**DESCRIPTION OF THE TASK**
Please write out all of the entries without altering anything.

Data entries
########################################
(* ===== verification/_CoqProject ===== *)
-Q . S2P
Prelude.v
Error.v
Mask.v
Utf8.v
Frame.v
FrameSpec.v
Protocol.v
ReceiveSpec.v
ProtocolSpec.v
ProtocolProps.v
NextSpec.v
PubSub.v
PubSubSpec.v
Cork.v
Heartbeat.v
Output.v
Stream.v
Deflate.v
Inflate.v
Queue.v
Mpmc.v
Header.v
Handshake.v
HandshakeSpec.v
RequestSpec.v
HandshakeWitness.v
Compressed.v
CompressedSpec.v
DeflateCodec.v
CodecWitness.v
Config.v
WebSocket.v
Scripted.v
StreamSpec.v
StreamProps.v
Pool.v
Buffers.v
ReceiveWindow.v
Split.v
SplitReader.v
SplitSpec.v
SplitWire.v
SplitOrder.v
SplitSend.v
SplitReaderSpec.v
SplitProps.v
SplitPeer.v
SplitReceive.v
SplitTheorems.v
CompressedStream.v
CompressedStreamSpec.v
CompressedStreamProps.v
HttpStream.v
HttpStreamSpec.v
HttpTheorems.v
Uring.v
UringSpec.v
UringTheorems.v
Compio.v
CompioSpec.v
CompioNext.v
CompioTheorems.v
CompioConnect.v
CompioSplit.v
CompioSplitSpec.v
CompioSplitReader.v
CompioSplitEnd.v
CompioSplitTheorems.v
HttpConfig.v
ExtendedConnect.v
Connect.v
ConnectSpec.v
ConnectWitness.v
CompioHttp.v
Axum.v
AxumSpec.v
########################################
**FINISHED TASK**
(* ===== verification/_CoqProject ===== *)
-Q . S2P
Prelude.v
Error.v
Mask.v
Utf8.v
Frame.v
FrameSpec.v
Protocol.v
ReceiveSpec.v
ProtocolSpec.v
ProtocolProps.v
NextSpec.v
PubSub.v
PubSubSpec.v
Cork.v
Heartbeat.v
Output.v
Stream.v
Deflate.v
Inflate.v
Queue.v
Mpmc.v
Header.v
Handshake.v
HandshakeSpec.v
RequestSpec.v
HandshakeWitness.v
Compressed.v
CompressedSpec.v
DeflateCodec.v
CodecWitness.v
Config.v
WebSocket.v
Scripted.v
StreamSpec.v
StreamProps.v
Pool.v
Buffers.v
ReceiveWindow.v
Split.v
SplitReader.v
SplitSpec.v
SplitWire.v
SplitOrder.v
SplitSend.v
SplitReaderSpec.v
SplitProps.v
SplitPeer.v
SplitReceive.v
SplitTheorems.v
CompressedStream.v
CompressedStreamSpec.v
CompressedStreamProps.v
HttpStream.v
HttpStreamSpec.v
HttpTheorems.v
Uring.v
UringSpec.v
UringTheorems.v
Compio.v
CompioSpec.v
CompioNext.v
CompioTheorems.v
CompioConnect.v
CompioSplit.v
CompioSplitSpec.v
CompioSplitReader.v
CompioSplitEnd.v
CompioSplitTheorems.v
HttpConfig.v
ExtendedConnect.v
Connect.v
ConnectSpec.v
ConnectWitness.v
CompioHttp.v
Axum.v
AxumSpec.v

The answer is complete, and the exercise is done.